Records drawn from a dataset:
******

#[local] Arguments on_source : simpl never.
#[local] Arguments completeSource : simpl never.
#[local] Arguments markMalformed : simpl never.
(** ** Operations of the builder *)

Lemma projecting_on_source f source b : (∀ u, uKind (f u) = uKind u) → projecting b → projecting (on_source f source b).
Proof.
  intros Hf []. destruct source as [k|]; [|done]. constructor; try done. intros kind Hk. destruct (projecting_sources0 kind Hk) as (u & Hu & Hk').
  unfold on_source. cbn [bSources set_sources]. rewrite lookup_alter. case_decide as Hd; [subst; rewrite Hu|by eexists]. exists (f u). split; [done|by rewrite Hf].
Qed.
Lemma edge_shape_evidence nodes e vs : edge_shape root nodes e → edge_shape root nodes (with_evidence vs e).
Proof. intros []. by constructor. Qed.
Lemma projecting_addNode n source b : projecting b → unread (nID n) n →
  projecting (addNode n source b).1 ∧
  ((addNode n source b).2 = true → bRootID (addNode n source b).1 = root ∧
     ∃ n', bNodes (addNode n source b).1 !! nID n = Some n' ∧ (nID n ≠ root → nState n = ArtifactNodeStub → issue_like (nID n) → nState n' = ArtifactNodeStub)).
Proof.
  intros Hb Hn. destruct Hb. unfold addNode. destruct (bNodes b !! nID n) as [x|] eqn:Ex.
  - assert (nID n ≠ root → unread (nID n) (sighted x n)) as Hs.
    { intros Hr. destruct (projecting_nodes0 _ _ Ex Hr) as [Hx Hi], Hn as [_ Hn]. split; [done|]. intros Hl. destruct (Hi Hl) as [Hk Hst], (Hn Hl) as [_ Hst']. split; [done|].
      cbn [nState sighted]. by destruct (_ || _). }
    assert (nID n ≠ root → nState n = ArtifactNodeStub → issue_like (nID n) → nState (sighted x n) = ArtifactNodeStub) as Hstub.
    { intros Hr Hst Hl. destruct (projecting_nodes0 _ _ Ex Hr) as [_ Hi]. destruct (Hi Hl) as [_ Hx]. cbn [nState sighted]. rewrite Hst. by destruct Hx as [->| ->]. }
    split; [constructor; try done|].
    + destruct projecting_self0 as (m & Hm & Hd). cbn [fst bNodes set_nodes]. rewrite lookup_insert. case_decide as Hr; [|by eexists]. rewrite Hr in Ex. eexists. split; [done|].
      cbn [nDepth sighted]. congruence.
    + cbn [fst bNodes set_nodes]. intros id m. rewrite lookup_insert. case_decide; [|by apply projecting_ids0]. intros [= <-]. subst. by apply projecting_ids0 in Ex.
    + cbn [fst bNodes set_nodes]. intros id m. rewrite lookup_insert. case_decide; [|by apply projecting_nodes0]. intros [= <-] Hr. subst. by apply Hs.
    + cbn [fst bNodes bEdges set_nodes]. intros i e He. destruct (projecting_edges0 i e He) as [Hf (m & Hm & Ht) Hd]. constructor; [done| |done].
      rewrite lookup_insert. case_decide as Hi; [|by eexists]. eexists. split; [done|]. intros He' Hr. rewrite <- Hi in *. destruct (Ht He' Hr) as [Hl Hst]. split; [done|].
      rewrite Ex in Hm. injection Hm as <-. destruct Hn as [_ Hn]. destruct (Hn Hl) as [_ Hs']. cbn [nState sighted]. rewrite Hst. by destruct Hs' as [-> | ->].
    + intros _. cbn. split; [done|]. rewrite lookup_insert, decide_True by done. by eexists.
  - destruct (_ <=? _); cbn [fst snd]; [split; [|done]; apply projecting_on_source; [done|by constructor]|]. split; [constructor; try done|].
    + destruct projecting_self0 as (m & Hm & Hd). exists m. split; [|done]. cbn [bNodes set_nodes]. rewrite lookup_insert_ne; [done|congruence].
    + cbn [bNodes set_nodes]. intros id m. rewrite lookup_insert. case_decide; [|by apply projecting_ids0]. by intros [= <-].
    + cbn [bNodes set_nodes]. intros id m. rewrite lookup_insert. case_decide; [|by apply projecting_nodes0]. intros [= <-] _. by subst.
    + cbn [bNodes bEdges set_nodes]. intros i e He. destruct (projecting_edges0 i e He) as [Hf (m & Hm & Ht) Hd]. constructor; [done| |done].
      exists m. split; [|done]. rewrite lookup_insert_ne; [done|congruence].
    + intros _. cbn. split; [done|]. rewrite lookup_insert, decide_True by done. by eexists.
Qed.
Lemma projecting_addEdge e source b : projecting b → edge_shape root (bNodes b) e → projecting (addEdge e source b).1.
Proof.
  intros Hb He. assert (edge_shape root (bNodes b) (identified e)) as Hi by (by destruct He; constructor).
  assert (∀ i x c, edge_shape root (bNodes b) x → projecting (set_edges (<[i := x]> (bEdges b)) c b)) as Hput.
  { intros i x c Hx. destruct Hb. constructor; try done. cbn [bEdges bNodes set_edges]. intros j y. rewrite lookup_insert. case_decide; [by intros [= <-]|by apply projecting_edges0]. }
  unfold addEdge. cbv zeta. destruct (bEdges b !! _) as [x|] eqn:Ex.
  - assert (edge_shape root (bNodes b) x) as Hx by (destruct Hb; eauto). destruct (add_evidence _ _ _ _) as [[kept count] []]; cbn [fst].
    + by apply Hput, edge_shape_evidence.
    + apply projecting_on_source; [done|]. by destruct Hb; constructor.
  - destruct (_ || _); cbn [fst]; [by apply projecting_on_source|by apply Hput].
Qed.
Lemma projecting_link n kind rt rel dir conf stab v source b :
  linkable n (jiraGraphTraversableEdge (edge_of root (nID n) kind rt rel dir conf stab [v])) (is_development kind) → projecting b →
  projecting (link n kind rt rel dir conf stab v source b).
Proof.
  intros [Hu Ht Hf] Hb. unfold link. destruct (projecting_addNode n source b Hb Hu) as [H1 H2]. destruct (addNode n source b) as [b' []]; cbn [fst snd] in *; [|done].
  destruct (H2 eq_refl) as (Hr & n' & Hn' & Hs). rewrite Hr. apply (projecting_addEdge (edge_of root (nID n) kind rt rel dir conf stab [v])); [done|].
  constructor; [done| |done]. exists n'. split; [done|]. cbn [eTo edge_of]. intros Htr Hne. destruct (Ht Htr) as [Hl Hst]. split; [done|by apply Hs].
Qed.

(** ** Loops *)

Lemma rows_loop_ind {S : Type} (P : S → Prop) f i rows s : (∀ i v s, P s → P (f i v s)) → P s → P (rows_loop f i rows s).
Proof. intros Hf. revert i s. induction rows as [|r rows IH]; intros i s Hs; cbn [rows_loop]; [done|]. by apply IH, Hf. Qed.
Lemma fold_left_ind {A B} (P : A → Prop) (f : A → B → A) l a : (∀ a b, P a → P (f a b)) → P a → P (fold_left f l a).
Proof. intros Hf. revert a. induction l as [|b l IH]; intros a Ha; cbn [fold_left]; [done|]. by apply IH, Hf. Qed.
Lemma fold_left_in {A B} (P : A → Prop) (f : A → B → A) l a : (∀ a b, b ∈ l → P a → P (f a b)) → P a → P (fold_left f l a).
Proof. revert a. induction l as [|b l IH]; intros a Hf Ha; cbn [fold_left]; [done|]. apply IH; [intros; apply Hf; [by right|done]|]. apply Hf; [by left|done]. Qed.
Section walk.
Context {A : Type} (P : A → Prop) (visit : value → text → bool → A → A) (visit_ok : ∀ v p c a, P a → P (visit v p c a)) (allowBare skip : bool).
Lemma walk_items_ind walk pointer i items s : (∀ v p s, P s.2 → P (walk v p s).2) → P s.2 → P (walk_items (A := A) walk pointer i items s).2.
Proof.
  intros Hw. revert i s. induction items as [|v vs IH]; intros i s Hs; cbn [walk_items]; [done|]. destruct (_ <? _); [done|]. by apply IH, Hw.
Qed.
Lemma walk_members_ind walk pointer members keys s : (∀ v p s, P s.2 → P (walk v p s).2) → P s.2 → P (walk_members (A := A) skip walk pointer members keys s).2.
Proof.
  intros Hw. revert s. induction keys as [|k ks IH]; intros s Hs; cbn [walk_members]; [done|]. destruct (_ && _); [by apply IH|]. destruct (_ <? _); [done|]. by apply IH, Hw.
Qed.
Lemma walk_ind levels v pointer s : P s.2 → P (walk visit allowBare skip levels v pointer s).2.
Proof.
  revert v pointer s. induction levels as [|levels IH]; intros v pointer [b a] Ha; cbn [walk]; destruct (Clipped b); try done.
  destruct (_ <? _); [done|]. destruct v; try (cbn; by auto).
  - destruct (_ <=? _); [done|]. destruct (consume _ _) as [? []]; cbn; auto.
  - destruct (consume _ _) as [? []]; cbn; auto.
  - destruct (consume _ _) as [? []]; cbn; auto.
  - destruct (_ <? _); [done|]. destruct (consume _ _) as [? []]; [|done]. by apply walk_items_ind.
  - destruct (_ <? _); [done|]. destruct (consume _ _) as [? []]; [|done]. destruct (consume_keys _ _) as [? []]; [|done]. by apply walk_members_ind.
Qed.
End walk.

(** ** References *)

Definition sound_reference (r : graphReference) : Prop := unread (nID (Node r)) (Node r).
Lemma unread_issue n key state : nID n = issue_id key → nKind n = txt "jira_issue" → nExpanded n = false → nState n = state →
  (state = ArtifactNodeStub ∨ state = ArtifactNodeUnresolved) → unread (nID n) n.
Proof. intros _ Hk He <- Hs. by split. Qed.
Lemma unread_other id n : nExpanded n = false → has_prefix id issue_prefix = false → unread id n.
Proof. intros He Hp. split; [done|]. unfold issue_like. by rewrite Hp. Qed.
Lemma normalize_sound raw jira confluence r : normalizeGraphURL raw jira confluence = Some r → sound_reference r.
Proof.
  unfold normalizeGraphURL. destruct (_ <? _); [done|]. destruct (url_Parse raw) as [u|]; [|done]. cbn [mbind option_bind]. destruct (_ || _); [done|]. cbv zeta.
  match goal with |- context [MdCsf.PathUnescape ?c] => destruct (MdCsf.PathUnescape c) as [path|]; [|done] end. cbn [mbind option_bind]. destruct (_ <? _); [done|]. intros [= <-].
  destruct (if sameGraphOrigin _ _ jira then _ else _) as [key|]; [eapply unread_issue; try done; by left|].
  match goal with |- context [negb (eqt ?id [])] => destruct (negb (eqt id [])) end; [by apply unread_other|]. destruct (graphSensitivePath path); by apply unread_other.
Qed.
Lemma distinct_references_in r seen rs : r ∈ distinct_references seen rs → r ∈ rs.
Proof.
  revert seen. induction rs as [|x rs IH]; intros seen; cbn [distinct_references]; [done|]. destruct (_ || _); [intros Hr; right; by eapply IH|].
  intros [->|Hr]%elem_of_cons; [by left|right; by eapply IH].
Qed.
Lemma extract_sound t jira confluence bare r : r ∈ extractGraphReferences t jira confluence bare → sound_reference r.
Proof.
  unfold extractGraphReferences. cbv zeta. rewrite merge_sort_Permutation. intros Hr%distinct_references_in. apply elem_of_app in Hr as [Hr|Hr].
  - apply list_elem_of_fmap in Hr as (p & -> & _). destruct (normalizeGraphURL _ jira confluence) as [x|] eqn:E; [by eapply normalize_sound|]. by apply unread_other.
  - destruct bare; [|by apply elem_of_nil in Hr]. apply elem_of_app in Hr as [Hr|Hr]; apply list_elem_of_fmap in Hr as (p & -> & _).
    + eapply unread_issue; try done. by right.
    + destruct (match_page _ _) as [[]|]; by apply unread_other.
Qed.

******

(Task statement)
Word for word, restate the entries from the first line to the line that has "- assert (nID", both included, and nothing else.

(Solution to the exercise)
#[local] Arguments on_source : simpl never.
#[local] Arguments completeSource : simpl never.
#[local] Arguments markMalformed : simpl never.
(** ** Operations of the builder *)

Lemma projecting_on_source f source b : (∀ u, uKind (f u) = uKind u) → projecting b → projecting (on_source f source b).
Proof.
  intros Hf []. destruct source as [k|]; [|done]. constructor; try done. intros kind Hk. destruct (projecting_sources0 kind Hk) as (u & Hu & Hk').
  unfold on_source. cbn [bSources set_sources]. rewrite lookup_alter. case_decide as Hd; [subst; rewrite Hu|by eexists]. exists (f u). split; [done|by rewrite Hf].
Qed.
Lemma edge_shape_evidence nodes e vs : edge_shape root nodes e → edge_shape root nodes (with_evidence vs e).
Proof. intros []. by constructor. Qed.
Lemma projecting_addNode n source b : projecting b → unread (nID n) n →
  projecting (addNode n source b).1 ∧
  ((addNode n source b).2 = true → bRootID (addNode n source b).1 = root ∧
     ∃ n', bNodes (addNode n source b).1 !! nID n = Some n' ∧ (nID n ≠ root → nState n = ArtifactNodeStub → issue_like (nID n) → nState n' = ArtifactNodeStub)).
Proof.
  intros Hb Hn. destruct Hb. unfold addNode. destruct (bNodes b !! nID n) as [x|] eqn:Ex.
  - assert (nID n ≠ root → unread (nID n) (sighted x n)) as Hs.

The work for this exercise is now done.